(** ** Entity factories *)

Definition create_block (world : World) (block_id : string) (x y : Z)
  : option World :=
  match BLOCKS !! block_id with
  | None => None
  | Some block_id =>
      let '(block, world) :=
        if String.eqb block_id "mystery_empty" then
          new (MysteryBlock None None) world
        else if String.eqb block_id "mystery_coin" then
          new (MysteryBlock (Some "coin") (Some (3, 6)%Z)) world
        else
          new (Block block_id) world in
      Some (add_block block (x * BLOCK_SIZE) (y * BLOCK_SIZE) world)
  end.

Definition create_item (world : World) (item_id : string) (x y : Z)
  : option World :=
  match ITEMS !! item_id with
  | None => None
  | Some item_id =>
      let '(item, world) :=
        if String.eqb item_id "coin" then new Coin world
        else new (DroppedItem item_id) world in
      Some (add_item item (x * BLOCK_SIZE) (y * BLOCK_SIZE) world)
  end.

Definition create_mob (world : World) (mob_id : string) (x y : Z)
  : option World :=
  match MOBS !! mob_id with
  | None => None
  | Some mob_id =>
      let '(mob, world) :=
        if String.eqb mob_id "cloud" then new CloudMob world
        else if String.eqb mob_id "fireball" then new Fireball world
        else new (Mob mob_id (1, 1)%Z) world in
      Some (add_mob mob (x * BLOCK_SIZE) (y * BLOCK_SIZE) world)
  end.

• • • •

Lines from the entries that contain the string "with" must be found and copied.

## Exercise output
  match BLOCKS !! block_id with
  match ITEMS !! item_id with
  match MOBS !! mob_id with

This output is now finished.